[Opening DATA EXTRACTS section]

(** One round on a short name: the only early exit is NULL, it is taken
    on a character outside the parser's alphabet, and the scratch name
    grows by one character at most. *)
Lemma parse_char_short (c : ascii) (st : parser_t) :
  ni st + 1 < MAX_NAME_LEN →
  match parse_char c st with
  | inl st' => is_selector_char c = true ∧ ni st' ≤ ni st + 1
  | inr r => r = Rejected
  end.
Proof.
  intros Hni. unfold parse_char, is_selector_char.
  destruct (enter_node st) as [st1|] eqn:Ee; [|done].
  destruct (enter_node_saving st st1 Ee) as [Hn Hnode].
  destruct (Ascii.eqb c ":" || Ascii.eqb c "." || Ascii.eqb c "#")%bool eqn:Ep.
  { destruct (p_is_saving st1) eqn:Es; cbn [negb].
    - destruct (Hnode eq_refl) as [node En]. rewrite En.
      destruct (SelectorNode_Save node (p_name st1) (ni st1) (p_type st1)) as [node' k].
      destruct (0 <? k)%Z; (split; [done | unfold ni; cbn; lia]).
    - split; [done | unfold ni in *; cbn; lia]. }
  destruct (is_white_space c) eqn:Ew.
  { destruct (p_is_saving st1) eqn:Es; cbn [negb].
    - destruct (Hnode eq_refl) as [node En]. rewrite En.
      destruct (SelectorNode_Save node (p_name st1) (ni st1) (p_type st1)) as [node' k].
      destruct (0 <? k)%Z; (split; [by rewrite orb_true_r | unfold ni; cbn; lia]).
    - split; [by rewrite orb_true_r | unfold ni; cbn; lia]. }
  destruct (is_name_char c) eqn:En; [|done].
  rewrite decide_False by (unfold ni in *; lia).
  split; [done|]. unfold ni in *. cbn [p_name].
  rewrite NamesFacts.str_app_length. cbn. lia.
Qed.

[Closing DATA EXTRACTS section]

TASK BRIEF = Tally the lines of the material that include "character". Only the total should be given.

ANSWER TO THIS TASK = 2